Burundi
- Union: Burundi Rugby Union
| First colours |

World Rugby ranking
- Current: 104 (as of 4 November 2024)
- Highest: 103

First international
- Uganda A 100–0 Burundi (Lusaka, Zambia; 9 September 2003)

Biggest win
- Burundi 27–0 DR Congo (Kigali, Rwanda; 5 June 2014)

Biggest defeat
- Uganda A 100–0 Burundi (Lusaka, Zambia; 9 September 2003)

= Burundi national rugby union team =

National Rugby Union Team representing Burundi

The Burundi national rugby union team represents Burundi in international rugby union. The nation are a member of the International Rugby Board (IRB) and have yet to play in a Rugby World Cup tournament. The Burundi national rugby team played their first international in 2003 - losing to Uganda. They participate annually in the CAR Castel Beer Trophy. However, in the 2007 tournament Burundi withdrew for financial reasons.

==History==

Rugby has been played in Burundi since the 1970s, first among Belgian players who mixed during the 1980s with many French residents. The first officially registered rugby team was the “Intambwe Rugby Club”. The first presidents were Stanislas Mandi and Christian Taupiac. Among the greatest players are Marc Bourgeois, Charles Mugiraneza, “Okume”, Bernard Bordes, Patrice Ndindakumana, Lilian Campan, Louis Riboli, and Simeon Sahabo. The IRC has played international matches against the French, Rwandese and Kenyan teams.

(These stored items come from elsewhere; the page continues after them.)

(** [expand], for an output whose length is a constant of the program. *)
Definition expand {P : Hkdf} {E} (e : expander) (info : list bytes) (n : nat) : result E bytes := unwrap (expand_slice e info n).

(** *** HKDF over HMAC ([HkdfUsingHmac], crypto/tls13.rs) *)

Module HkdfUsingHmac.
Section hkdf.
Context {H : Hashing}.
Record expander : Type := { alg : hash_alg; key : bytes }.
Definition or_zeroes (h : hash_alg) (salt : option bytes) : bytes := match salt with Some salt => salt | None => take (output_len h) (replicate MAX_LEN 0) end.
Definition extract_from_zero_ikm (h : hash_alg) (salt : option bytes) : expander :=
  {| alg := h; key := hmac_data h (or_zeroes h salt) [take (output_len h) (replicate MAX_LEN 0)] |}.
Definition extract_from_secret (h : hash_alg) (salt : option bytes) (secret : bytes) : expander :=
  {| alg := h; key := hmac_data h (or_zeroes h salt) [secret] |}.
Definition expander_for_okm (h : hash_alg) (okm : bytes) : expander := {| alg := h; key := okm |}.
Definition hmac_sign (h : hash_alg) (key message : bytes) : bytes := hmac_data h key [message].
Definition hash_len (e : expander) : nat := output_len (alg e).
Definition expand_slice (e : expander) (info : list bytes) (n : nat) : option bytes :=
  if (255 * hash_len e <? n)%nat then None else Some (expand_unchecked (alg e) (key e) info n).
Definition expand_block {E} (e : expander) (info : list bytes) : result E bytes := block_new (expand_unchecked (alg e) (key e) info (hash_len e)).
End hkdf.
End HkdfUsingHmac.
#[export] Instance hkdf_using_hmac {H : Hashing} : Hkdf := {|
  expander := HkdfUsingHmac.expander; extract_from_zero_ikm := HkdfUsingHmac.extract_from_zero_ikm;
  extract_from_secret := HkdfUsingHmac.extract_from_secret; expander_for_okm := HkdfUsingHmac.expander_for_okm;
  hmac_sign := HkdfUsingHmac.hmac_sign; expand_slice := HkdfUsingHmac.expand_slice; expand_block := @HkdfUsingHmac.expand_block _;
  hash_len := HkdfUsingHmac.hash_len |}.
#[export] Instance hkdf_using_hmac_laws {H : Hashing} {HL : HashingLaws H} : HkdfLaws hkdf_using_hmac.
Proof.
  split; cbn; try done.
  - intros e info n Hn. unfold HkdfUsingHmac.expand_slice. rewrite (proj2 (Nat.ltb_ge _ _)) by done. eexists. split; [done|]. by apply expand_unchecked_spec.
  - intros e info n Hn. unfold HkdfUsingHmac.expand_slice. by rewrite (proj2 (Nat.ltb_lt _ _)).
  - intros E e info Hn. unfold HkdfUsingHmac.expand_slice. rewrite (proj2 (Nat.ltb_ge _ _)) by lia. eexists. split; [done|].
    apply block_new_ok. destruct (expand_unchecked_spec (HkdfUsingHmac.alg e) (HkdfUsingHmac.key e) info (HkdfUsingHmac.hash_len e)) as [_ ->]; [unfold HkdfUsingHmac.hash_len; lia|done].
  - intros h k m. apply hmac_length.
Qed.

(** *** ring's HKDF ([RingHkdf], crypto/ring/tls13.rs) *)

(** [ring::hkdf]: a PRK remembers its algorithm; [expand] and [fill] give the
    output, unless it is too long. *)
Class RingHkdf : Type := {
  prk : Type;
  salt_extract : hash_alg -> bytes -> bytes -> prk;
  prk_new : hash_alg -> bytes -> prk;
  prk_expand : prk -> list bytes -> nat -> option bytes
}.
Class RingHkdfLaws (R : RingHkdf) : Prop := {
  extract_expand_ok h salt s info n : (n <= 255 * output_len h)%nat -> exists okm, prk_expand (salt_extract h salt s) info n = Some okm /\ length okm = n;
  extract_expand_long h salt s info n : (255 * output_len h < n)%nat -> prk_expand (salt_extract h salt s) info n = None;
  new_expand_ok h k info n : (n <= 255 * output_len h)%nat -> exists okm, prk_expand (prk_new h k) info n = Some okm /\ length okm = n;
  new_expand_long h k info n : (255 * output_len h < n)%nat -> prk_expand (prk_new h k) info n = None
}.
Module RingHkdfProvider.
Section ring.
Context {H : Hashing} {R : RingHkdf}.
(** [RingHkdfExpander]: made by an extraction or from a key. *)
Inductive source : Type := Extracted (salt secret : bytes) | Okm (key : bytes).
Record expander : Type := { alg : hash_alg; from : source }.
Definition prk_of (e : expander) : prk := match from e with Extracted salt s => salt_extract (alg e) salt s | Okm k => prk_new (alg e) k end.
Definition or_zeroes (h : hash_alg) (salt : option bytes) : bytes := match salt with Some salt => salt | None => take (output_len h) (replicate MAX_LEN 0) end.
Definition extract_from_zero_ikm (h : hash_alg) (salt : option bytes) : expander :=
  {| alg := h; from := Extracted (or_zeroes h salt) (take (output_len h) (replicate MAX_LEN 0)) |}.
Definition extract_from_secret (h : hash_alg) (salt : option bytes) (secret : bytes) : expander := {| alg := h; from := Extracted (or_zeroes h salt) secret |}.
Definition expander_for_okm (h : hash_alg) (okm : bytes) : expander := {| alg := h; from := Okm okm |}.
Definition hmac_sign (h : hash_alg) (key message : bytes) : bytes := hmac_tag h key message.
Definition hash_len (e : expander) : nat := output_len (alg e).
Definition expand_slice (e : expander) (info : list bytes) (n : nat) : option bytes := prk_expand (prk_of e) info n.
Definition expand_block {E} (e : expander) (info : list bytes) : result E bytes := okm ← unwrap (prk_expand (prk_of e) info (hash_len e)); block_new okm.
End ring.
End RingHkdfProvider.
Definition ring_hkdf {H : Hashing} {R : RingHkdf} : Hkdf := {|
  expander := RingHkdfProvider.expander; extract_from_zero_ikm := RingHkdfProvider.extract_from_zero_ikm;
  extract_from_secret := RingHkdfProvider.extract_from_secret; expander_for_okm := RingHkdfProvider.expander_for_okm;
  hmac_sign := RingHkdfProvider.hmac_sign; expand_slice := RingHkdfProvider.expand_slice; expand_block := @RingHkdfProvider.expand_block _;
  hash_len := RingHkdfProvider.hash_len |}.
Lemma ring_hkdf_laws {H : Hashing} {HL : HashingLaws H} {R : RingHkdf} {RL : RingHkdfLaws R} : HkdfLaws ring_hkdf.
Proof.
  assert (Hok : forall e info n, (n <= 255 * RingHkdfProvider.hash_len e)%nat -> exists okm, RingHkdfProvider.expand_slice e info n = Some okm /\ length okm = n).
  { intros [h [salt s|k]] info n Hn; [by apply extract_expand_ok|by apply new_expand_ok]. }
  split; cbn; try done.
  - intros [h [salt s|k]] info n Hn; [by apply extract_expand_long|by apply new_expand_long].
  - intros E e info Hn. destruct (Hok e info (RingHkdfProvider.hash_len e) ltac:(lia)) as (okm & Ho & Hl). exists okm. split; [done|].
    unfold RingHkdfProvider.expand_block. unfold RingHkdfProvider.expand_slice in Ho. rewrite Ho. apply block_new_ok. lia.
  - intros h k m. apply hmac_length.
Qed.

The Fédération Burundaise de Rugby, the governing body for rugby union in Burundi, was founded in 2001. The FBR became a member union of Rugby Africa in 2003, and became a full member of World Rugby in 2021. As a result, the team competed in the 2023 Rugby World Cup – Africa qualification. They lost both of their matches, to Burkina Faso and Cameroon.

==Record==

Below is a table of the representative rugby matches played by a Burundi national XV at test level up until 9 June 2021, updated after match with .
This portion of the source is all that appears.